To clarify the morphological characteristics of exofocal post-ischemic neuronal death (EPND) in the substantia nigra (SN), we investigated the course of light- and electron-microscopic changes of the SN of rats subjected to occlusion of the left middle cerebral artery (MCA) for 1, 2, 4, 7 and 12 days. To assess cellular edema, sequential magnetic resonance (MR) mapping of the apparent diffusion coefficient (ADC) and the T2 value test was performed. Histological and electron-microscopic examination on day 1 showed dotted chromatin clumps in the nuclei of some neurons and mild swelling of the perivascular endfeet of astrocytes in the ipsilateral SN. On day 2, a few cells of the ipsilateral SN pars reticulata (SNr) revealed key morphological signs of apoptosis--apoptotic body-like condensation and segregation of the chromatin and DNA fragmentation-like nuclear remnants. On day 4, 38% of neurons became swollen (pale neurons) with cytoplasmic microvacuoles, which appeared to originate from rough endoplasmic reticulum (rER), mitochondria and Golgi apparatus. Twenty percent of neurons showed massive proliferation of the cisternae of the rER, some of which were fragmented or had lost their normal parallel arrangement. In addition, MR mapping revealed a transient ADC decrease with a T2 increase (signifying a phase of cellular edema), which coordinated with the phase of ultrastructural cellular swelling.

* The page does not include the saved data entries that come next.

Lemma wait_outstanding_ok P rounds last ert_call ert_bad kds c hw d i ci c0 :
  P d i ->
  Forall (ctx_env_ok P) (rounds ++ [last]) -> ctx_env_ok P ert_call ->
  (forall s, outstanding (last s).2 hw d i = false) ->
  closing P ci c0 c (kds, c) ->
  exists kds' c', wait_outstanding (rounds ++ [last]) ert_call ert_bad kds c hw d i =
    Some (kds', c') /\ closing P ci c0 c (kds', c').
Proof.
  intros HP HF He Hlast Hcl. unfold wait_outstanding.
  destruct (outstanding c hw d i) eqn:Eo; cbn [negb]; [|by eexists _, _].
  destruct (kds_ert_disable kds || kds_xgq_enable kds) eqn:El.
  - edestruct (wait_completed_ok P rounds last hw d i ci c0 c) as ([k2 c2] & -> & _ & H2);
      [done..|by apply closing_upd|]. cbn [mbind option_bind].
    assert (is_Some (get_xcu k2 (get_mgmt k2 d) i)) as [x Hx] by (by apply H2).
    rewrite Hx. cbn [mbind option_bind]. eexists _, _. split; [reflexivity|].
    apply closing_bad. by apply closing_upd.
  - assert (sched_ready kds) as [|[e ->]] by apply Hcl; [congruence|]. cbn [mbind option_bind].
    destruct (ert_has_abort_sync e); cbn [negb].
    + destruct (wait_bounded 10 (rounds ++ [last]) hw d i (kds, c)) as [k2 c2] eqn:E2.
      pose proof (wait_bounded_ok P 10 _ hw d i ci c0 c _ HF Hcl) as H2. rewrite E2 in H2.
      cbn [snd]. destruct (outstanding c2 hw d i).
      * destruct (ert_call (k2, c2)) as [k3 c3] eqn:E3. eexists _, _. split; [done|].
        rewrite <- E3. by apply He.
      * by eexists _, _.
    + edestruct (wait_completed_ok P rounds last hw d i ci c0 c) as ([k2 c2] & -> & _ & H2);
        [done..|by apply He|]. cbn [mbind option_bind]. eexists _, _. split; [done|].
      by apply closing_bad.
Qed.

(** What a close returns. *)
Definition del_result kds (c : kds_client) (cc : kds_client_cu_ctx) : Z :=
  let d := cc_cu_domain cc in
  let i := cc_cu_idx cc in
  if (Z.of_nat MAX_CUS <=? i) || negb (xcu_set (get_mgmt kds d) i) then - EINVAL
  else if cl_ref d i c =? 0 then - EINVAL else 0.

Definition close_refs (own r : Z) : Z :=
  if z2b (Z.land r CU_EXCLU_MASK) then 0 else if own =? 1 then u32 (r - 1) else r.

(** The count of the CU after a close, against the holders. *)
Lemma close_refs_ok kds kds' (ci : nat) c c1 d i :
  refs_inv kds -> hw_domain d -> cu_range i -> kds_clients kds !! ci = Some c ->
  0 < cl_ref d i c -> cl_ref d i c1 = cl_ref d i c - 1 ->
  cu_ref kds' d i = close_refs (cl_ref d i c) (cu_ref kds d i) ->
  cu_ref kds' d i = holders (<[ci := c1]> (kds_clients kds)) d i.
Proof.
  intros Inv Hd Hi Hci Hpos H1 Hr. rewrite Hr.
  rewrite (holders_insert _ ci c c1) by done.
  assert (holds d i c = true) as Hh by (unfold holds; lia).
  pose proof (inv_few _ Inv) as Hfew. pose proof (holders_le (kds_clients kds) d i).
  pose proof (holders_pos _ ci c d i Hci Hh). rewrite Hh. unfold close_refs.
  destruct (cu_ref_ok_range kds _ d i Hfew (inv_refs _ Inv d i Hd Hi))
    as [(Hx & Hex & Hone & HF)|[Hx Hcnt]]; rewrite Hx.
  - assert (cl_ref d i c <= 1) by (by eapply Forall_lookup in Hci; [|exact HF]).
    unfold holds. rewrite H1. destruct (Z.ltb_spec 0 (cl_ref d i c - 1)); cbn [b2z]; lia.
  - rewrite Hcnt. unfold holds. rewrite H1.
    destruct (Z.eqb_spec (cl_ref d i c) 1) as [E|E].
    + rewrite E, u32_small by lia. change (0 <? 1 - 1) with false. cbn [b2z]. lia.
    + destruct (Z.ltb_spec 0 (cl_ref d i c - 1)); cbn [b2z]; lia.
Qed.
End Refs.


(** C19. Opening a CU context: the call fails exactly when the CU does not
    exist, is exclusively reserved, or is requested exclusively while in use;
    then nothing changes.  Otherwise it succeeds, the invariant between the
    CU's count and the clients' counts is kept, the client's own count grows by
    one, and after an exclusive open the client is the only holder. *)
Theorem kds_add_cu_context_ok {C} (kds : kds_sched C) ci c cc :
  refs_inv kds -> kds_clients kds !! ci = Some c ->
  hw_domain (cc_cu_domain cc) -> 0 <= cc_cu_idx cc ->
  cl_ref (cc_cu_domain cc) (cc_cu_idx cc) c + 1 < 2 ^ 31 - 1 ->
  exists kds' c', kds_add_cu_context kds c cc = (add_result kds cc, kds', c') /\
    (add_result kds cc <> 0 -> kds' = kds /\ c' = c) /\
    refs_inv (with_client kds' ci c') /\
    (add_result kds cc = 0 ->
       let d := cc_cu_domain cc in let i := cc_cu_idx cc in
       cl_ref d i c' = cl_ref d i c + 1 /\
       (is_exclusive cc = true ->
          cu_ref kds' d i = CU_EXCLU_MASK /\
          holders (kds_clients (with_client kds' ci c')) d i = 1)).
Proof.
  intros Inv Hci Hd Hi Hb.
  assert (client_ok c) as Hc by (by eapply Forall_lookup in Hci; [|apply Inv]).
  destruct (add_cu_context_eq kds c cc Hc Hd Hi Hb) as [[Hne E]|(Hz & Hr & c1 & E1 & E)].
  { exists kds, c. rewrite E. split_and!; try done. by apply with_client_id. }
  rewrite E. eexists _, c1. rewrite Hz. split; [reflexivity|]. split; [done|].
  destruct (add_result_0 kds cc Hz) as [Hnx Hx0].
  set (d := cc_cu_domain cc) in *. set (i := cc_cu_idx cc) in *.
  destruct (refcnt_incr_ok c d i Hc Hd Hr Hb) as (c1' & E1' & Hc1 & Href).
  assert (c1' = c1) as -> by congruence.
  assert (cl_ref d i c1 = cl_ref d i c + 1) as Hown by (by rewrite Href, !Z.eqb_refl).
  pose proof (inv_few _ Inv) as Hfew.
  destruct (cu_ref_ok_range kds _ d i Hfew (inv_refs _ Inv d i Hd Hr))
    as [(Hx & _)|[_ Hcnt]]; [congruence|].
  rewrite Hcnt in Hx0 |- *. fold (open_refs (is_exclusive cc) (cl_ref d i c)
    (holders (kds_clients kds) d i)). set (r' := open_refs _ _ _).
  destruct (open_refs_ok (put_mgmt kds d (get_mgmt kds d <| m_cu_refs :=
              aset (m_cu_refs (get_mgmt kds d)) i r' |>))
              (kds_clients kds) ci c c1 d i (is_exclusive cc)) as [Hok Hex]; try done.
  { by apply cl_ref_range. }
  { by apply cu_ref_put. }
  rewrite clients_with. split; [|by auto].
  apply (refs_inv_step kds d i r' ci c c1); try done.
  intros d' i' Hd' Hi' Hn. rewrite Href by done.
  destruct ((d =? d') && (i =? i')) eqn:Eq; [|done]. exfalso. apply Hn. lia.
Qed.

Lemma get_xcu_put_refs {C} (kds : kds_sched C) d r d' i' :
  get_xcu (put_mgmt kds d (get_mgmt kds d <| m_cu_refs := r |>))
    (get_mgmt (put_mgmt kds d (get_mgmt kds d <| m_cu_refs := r |>)) d') i' =
  get_xcu kds (get_mgmt kds d') i'.
Proof. unfold get_xcu, put_mgmt, get_mgmt. by destruct (d =? DOMAIN_PL), (d' =? DOMAIN_PL). Qed.

Lemma del_result_range {C} (kds : kds_sched C) c cc :
  0 <= cc_cu_idx cc -> del_result kds c cc = 0 -> cu_range (cc_cu_idx cc).
Proof.
  intros Hi. unfold del_result, cu_range. destruct (Z.leb_spec (Z.of_nat MAX_CUS) (cc_cu_idx cc)); [done|lia].
Qed.

Lemma del_cu_context_step {C} P (kds : kds_sched C) ci c cc rounds last ert_call ert_bad :
  let d := cc_cu_domain cc in let i := cc_cu_idx cc in
  refs_inv kds -> kds_clients kds !! ci = Some c -> hw_domain d -> 0 <= i ->
  sched_ready kds -> present P kds -> (xcu_set (get_mgmt kds d) i = true -> P d i) ->
  Forall (ctx_env_ok P) (rounds ++ [last]) -> ctx_env_ok P ert_call ->
  (forall s, outstanding (last s).2 (cc_hw_ctx cc) d i = false) ->
  exists kds' c',
    kds_del_cu_context (rounds ++ [last]) ert_call ert_bad kds c cc =
      Some (del_result kds c cc, kds', c') /\
    refs_inv (with_client kds' ci c') /\
    (del_result kds c cc <> 0 -> kds' = kds /\ c' = c) /\
    (del_result kds c cc = 0 ->
       (forall d' i', hw_domain d' -> cu_range i' ->
          cl_ref d' i' c' = if (d =? d') && (i =? i') then cl_ref d i c - 1 else cl_ref d' i' c) /\
       cu_ref kds' d i = holders (kds_clients (with_client kds' ci c')) d i) /\
    present P kds' /\ sched_ready kds' /\ client_ok c' /\ kds_clients kds' !! ci = Some c.
Proof.
  intros d i Inv Hci Hd Hi Hrdy Hpr HP HF He Hlast.
  assert (client_ok c) as Hc by (by eapply Forall_lookup in Hci; [|apply Inv]).
  unfold kds_del_cu_context, del_result. fold d i.
  destruct ((Z.of_nat MAX_CUS <=? i) || negb (xcu_set (get_mgmt kds d) i)) eqn:E0.
  { exists kds, c. split_and!; try done. by apply with_client_id. }
  assert (cu_range i) as Hr by (unfold cu_range; lia).
  destruct (refcnt_decr_ok c d i Hc Hd Hr) as (c1 & E1 & Hc1 & Href). rewrite E1.
  pose proof (cl_ref_range c d i Hc Hd Hr) as Hrng.
  destruct (Z.ltb_spec (cl_ref d i c) 0); [lia|].
  destruct (Z.eqb_spec (cl_ref d i c) 0) as [Ez|Ez].
  { assert (c1 = c) as -> by (apply (refcnt_decr_zero c d i); congruence).
    exists kds, c. split_and!; try done. by apply with_client_id. }
  edestruct (wait_outstanding_ok P rounds last ert_call ert_bad kds c1 (cc_hw_ctx cc) d i ci c)
    as (k2 & c2 & -> & (Inv2 & Hci2 & Hrc & Hpr2 & Hrdy2)); [|done..| |].
  { apply HP. destruct (xcu_set (get_mgmt kds d) i); [done|]. lia. }
  { by split_and!. }
  cbn [mbind option_bind fst snd] in *. fold (cu_ref k2 d i).
  fold (close_refs (cl_ref d i c) (cu_ref k2 d i)). set (r' := close_refs _ _).
  eexists _, c2. split; [reflexivity|].
  assert (forall d' i', cl_ref d' i' c2 = cl_ref d' i' c1) as Hsame.
  { intros. unfold cl_ref, kds_client_domain_refcnt. by rewrite Hrc. }
  assert (forall d' i', hw_domain d' -> cu_range i' ->
    cl_ref d' i' c2 = if (d =? d') && (i =? i') then cl_ref d i c - 1 else cl_ref d' i' c) as Hown.
  { intros d' i' Hd' Hi'. rewrite Hsame, Href by done. destruct (_ && _); [lia|done]. }
  rewrite clients_with. set (k3 := put_mgmt k2 d _).
  assert (cu_ref k3 d i = holders (<[ci:=c2]> (kds_clients k2)) d i) as Hok3.
  { eapply (close_refs_ok k2 k3 ci c c2); try done; [lia| |by apply cu_ref_put].
    rewrite Hown by done. by rewrite !Z.eqb_refl. }
  split; [|split; [done|split; [by auto|split; [|split; [|split; [by eapply client_ok_refcnt|]]]]]].
  4: { unfold k3. by rewrite clients_put_mgmt. }
  3: { unfold k3, put_mgmt, sched_ready. by destruct (d =? DOMAIN_PL). }
  2: { intros d' i' Hdi. unfold k3. rewrite get_xcu_put_refs. by apply Hpr2. }
  - apply (refs_inv_step k2 d i r' ci c c2); try done; [by eapply client_ok_refcnt| |by right].
    intros d' i' Hd' Hi' Hn. rewrite Hown by done.
    destruct ((d =? d') && (i =? i')) eqn:Eq; [|done]. exfalso. apply Hn. lia.
Qed.


(** ** Two flows that lose a count *)

Lemma outstanding_hw c c' hw d i :
  cl_hw_ctx_list c' = cl_hw_ctx_list c -> outstanding c' hw d i = outstanding c hw d i.
Proof. intros E. unfold outstanding, client_stat_read. by rewrite E. Qed.

Lemma refcnt_incr_hw c d i : cl_hw_ctx_list (kds_test_and_refcnt_incr c d i).2 = cl_hw_ctx_list c.
Proof. unfold kds_test_and_refcnt_incr. by destruct (kds_client_domain_refcnt c d). Qed.

Lemma refcnt_decr_hw c d i : cl_hw_ctx_list (kds_test_and_refcnt_decr c d i).2 = cl_hw_ctx_list c.
Proof.
  unfold kds_test_and_refcnt_decr. destruct (kds_client_domain_refcnt c d); [|done].
  by destruct (0 <? _).
Qed.

Lemma cu_ref_put' {C} (kds : kds_sched C) d i r :
  hw_domain d -> 0 <= i < Z.of_nat (length (m_cu_refs (get_mgmt kds d))) ->
  let m := get_mgmt kds d in
  cu_ref (put_mgmt kds d (m <| m_cu_refs := aset (m_cu_refs m) i r |>)) d i = r.
Proof.
  intros Hd Hr m. unfold cu_ref. rewrite get_put_mgmt, Z.eqb_refl by done. rproj.
  by rewrite aget_aset_eq.
Qed.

Further, the total number of neurons started to decrease gradually, the perivascular endfeet of astrocytes were markedly swollen, and the neuropil became loose on day 4. On day 7, reactive astrocytes and dark neurons occurred most frequently. These results suggest that the EPND in the SN after occlusion of the MCA in adult rats is due to both apoptosis and necrosis, although necrosis seems to be the dominant mechanism of the EPND. However, the morphologic resemblances of EPND to delayed neuronal death suggest these processes have a common pathomechanism.